At the same time, in
tranquil Tel Aviv, Secretary of State John Kerry wrapped up a busy round of
shuttle diplomacy, laboring to revive a three-decade-old attempt at peace
negotiations between the Israelis and Palestinians. He insisted on Sunday that
he had made “real progress.”
The new secretary of
state’s exertions — reminiscent of predecessors like Henry A. Kissinger and
James A. Baker III — have been met with the usual mix of hope and skepticism.

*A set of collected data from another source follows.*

(* ===== verification/WorkflowsApi.v ===== *)
(** The workflow endpoints of the gateway ([platform/api/gateway.py]): creating, changing,
    toggling, deleting, rolling back and starting workflows, on the audit trail, the
    scheduler, the list of allowed addresses and the vault.  A handler runs in a
    transaction that authentication has given the tenant; its commit ends the settings
    of the row-level security, as [Auth] models them, and an exception before it undoes
    the changes of the database.  [commits] tells of a request whether the database
    accepts its transaction. *)

From stdpp Require Import relations.
From S2P Require Import Prelude PyText PyValue Effects Graph AuditTrail AllowList IpAddress Scheduler Base64 Registry Dispatcher Vault Webhooks Auth.

Local Open Scope string_scope.

(** The body of a creation, [WorkflowCreate]. *)
Record WorkflowCreate := MkWorkflowCreate {
  b_name : string;
  b_nodes : list WNode;
  b_edges : list WEdge;
  b_variables : dict;
  b_settings : dict
}.

(** A text column takes a text or nothing; the database refuses the rest. *)
Definition text_column (v : pyval) : res pyval :=
  match v with
  | PNone | PStr _ => Ok v
  | _ => Raise (OtherError "DataError")
  end.
Definition trigger_columns (nodes : list WNode) : res (pyval * pyval) :=
  let '(connector, event) := extract_trigger_info nodes in
  c ← text_column connector; e ← text_column event; Ok (c, e).

Section api.
Context `{Cipher} {trigger : Type} {store : Type} `{JobScheduler store (@scheduled_job trigger)}.
Variables cron_trigger from_crontab : list string -> pyval -> option trigger.
Variable is_internal : ip_addr -> bool.
(** Whether the role of the application is bound by the policies, and whether the
    scheduler is on. *)
Variables enforced workflow_scheduler_enabled : bool.
Variables (raw_key : string) (server : server_t) (reg : registry).

Record wf_state := WfState {
  wf_db : Db;
  wf_sched : @sched store;
  wf_session : session;
  wf_vault : VaultDB;
  wf_sent : list event
}.
Definition with_db (db : Db) (s : wf_state) : wf_state :=
  WfState db (wf_sched s) (wf_session s) (wf_vault s) (wf_sent s).
Definition with_sched (f : @sched store -> @sched store) (s : wf_state) : wf_state :=
  WfState (wf_db s) (f (wf_sched s)) (wf_session s) (wf_vault s) (wf_sent s).
Definition with_settings (x : session) (s : wf_state) : wf_state :=
  WfState (wf_db s) (wf_sched s) x (wf_vault s) (wf_sent s).

(** What a handler raises when the database refuses its changes or their commit. *)
Definition commit_failed : pyexn := OtherError "DBAPIError".

(** A transaction of a request of a tenant; [commits] tells whether the database accepts it. *)
Definition in_tx {A} (commits : bool) (tenant : Tenant) (f : session -> Db -> res (A * Db)) : EM wf_state A := fun s =>
  match f (set_rls_tenant (tn_id tenant) new_transaction) (wf_db s) with
  | Ok (a, db) =>
      if commits then (Ok a, with_settings new_transaction (with_db db s))
      else (Raise commit_failed, with_settings new_transaction s)
  | Raise e => (Raise e, with_settings new_transaction s)
  end.

(** [select(Workflow).where(id, tenant_id)], or 404. *)
Definition select_workflow (x : session) (tenant : Tenant) (id : string) (db : Db) : res workflow_row :=
  row ← scalar_one_or_none
    (List.filter (fun w => String.eqb (w_id w) id && String.eqb (w_tenant w) (tn_id tenant))
       (visible enforced w_tenant x (workflows db)));
  match row with
  | Some w => Ok w
  | None => Raise (http_exception 404 "Workflow not found")
  end.

(** [_provision_trigger_account]: it runs after the commit, so with the settings of a new
    transaction; what it raises is logged. *)
Definition provision_trigger_account (tenant : Tenant) (nodes : list WNode) : EM wf_state unit := fun s =>
  match (extract_trigger_info nodes).1, extract_trigger_credential nodes with
  | PStr connector, PStr cred_name =>
      match get_by_name reg connector with
      | [] => (Ok tt, s)
      | manifest :: _ =>
          if String.eqb (pv_mode (m_provisioning manifest)) "account" then
            let seen := MkVaultDB (visible enforced cr_tenant (wf_session s) (Vault.credentials (wf_vault s))) [] 0 in
            match (retrieve_all raw_key (tn_id tenant) connector cred_name seen).1 with
            | Ok ((_ :: _) as creds) =>
                let creds := if dhas "account_name" creds then creds else dset "account_name" cred_name creds in
                let '(_, sent) := ensure_account_generic server (base_url manifest) creds
                                    (m_provisioning manifest) false (wf_sent s) in
                (Ok tt, WfState (wf_db s) (wf_sched s) (wf_session s) (wf_vault s) sent)
            | _ => (Ok tt, s)
            end
          else (Ok tt, s)
      end
  | _, _ => (Ok tt, s)
  end.

Definition schedule (w : workflow_row) : EM wf_state unit :=
  if workflow_scheduler_enabled then modify (with_sched (register_workflow cron_trigger from_crontab w)) else mret tt.

Definition audit_of (tenant : Tenant) (w : workflow_row) (action : string) (old new : option audit_value)
    (ip : option string) (now : Z) : AuditLog :=
  AuditEntry (tn_id tenant) (Some (tn_slug tenant)) "workflow" (w_id w) action old new ip now.

(** [create_workflow]; [id] and [now] are drawn by the database. *)
Definition create_workflow (commits : bool) (tenant : Tenant) (body : WorkflowCreate) (id : string) (now : Z) : EM wf_state workflow_row :=
  w ← in_tx commits tenant (fun _ db =>
        _ ← validate_trigger_request_access (b_nodes body);
        columns ← trigger_columns (b_nodes body);
        let w := WorkflowRow (tn_id tenant) id (Content (b_nodes body) (b_edges body) (b_variables body)) 1
                   (b_name body) false columns (b_settings body) in
        let '(v, db1) := snapshot_workflow_version w (Some (tn_slug tenant))
                           (MkDb (workflows db ++ [w])%list (versions db) (audit db)) in
        Ok (with_version (v_number v) w,
            record_audit (audit_of tenant w "create" None
              (Some (AuditFields [("name", PStr (w_name w));
                 ("node_count", PInt (Z.of_nat (length (b_nodes body))));
                 ("edge_count", PInt (Z.of_nat (length (b_edges body))))])) None now) db1));
  _ ← provision_trigger_account tenant (b_nodes body);
  mret w.

(** [get_workflow]. *)
Definition get_workflow (tenant : Tenant) (id : string) : EM wf_state workflow_row :=
  in_tx true tenant (fun x db => w ← select_workflow x tenant id db; Ok (w, db)).

(** The row with the fields that were sent. *)
Definition apply_update (u : WorkflowUpdate) (columns : pyval * pyval) (w : workflow_row) : workflow_row :=
  WorkflowRow (w_tenant w) (w_id w)
    (Content (default (c_nodes (w_content w)) (u_nodes u)) (default (c_edges (w_content w)) (u_edges u))
       (default (c_variables (w_content w)) (u_variables u)))
    (w_version w) (default (w_name w) (u_name u)) (default (w_enabled w) (u_enabled u)) columns
    (dmerge (w_settings w) (u_settings u)).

But with so much of the Middle East still convulsing from the effects of the
Arab Spring, Mr. Kerry’s efforts raise questions about the Obama
administration’s priorities at a time of renewed regional unrest.
The Israeli-Palestinian
conflict, once a stark symbol and source of grievance in the Arab world, is now
almost a sideshow in a Middle East consumed by sectarian strife, economic
misery and, in Egypt, a democratically elected leader fighting for legitimacy
with many of his people.
“The moment for this
kind of diplomacy has passed,” said Robert Blecher, deputy director of the
Middle East and North Africa Program of the International Crisis Group. “He’s
working with actors who have acted in this movie before, and the script is
built around the same elements. But the theater is new; the region is a
completely different place today.”
Administration officials
no longer argue, as they did early in President Obama’s first term, that ending
the Israeli occupation and creating a Palestinian state is
the key to improving the standing of the United States in the Middle East. The
Israeli-Palestinian conflict is now just one headache among a multitude.
And yet Mr. Kerry,
backed by Mr. Obama, still believes that tackling the problem is worth the
effort: five visits to the region in the last three months. The most recent
trip involved nearly 20 hours of talks, stretching almost until dawn, with
Prime Minister Benjamin Netanyahu of Israel and Mahmoud Abbas, the
president of the Palestinian Authority.
Former administration
officials defend that conviction. Mr. Kerry’s focus, they say, makes sense
precisely because of the chaos elsewhere. With little leverage over Egypt and
deep reluctance about intervening in Syria, the Israeli-Palestinian conflict is
one place that the United States can still exert influence, and perhaps even
produce a breakthrough.
“You don’t have
instability between the Israelis and Palestinians right now,” said Dennis B.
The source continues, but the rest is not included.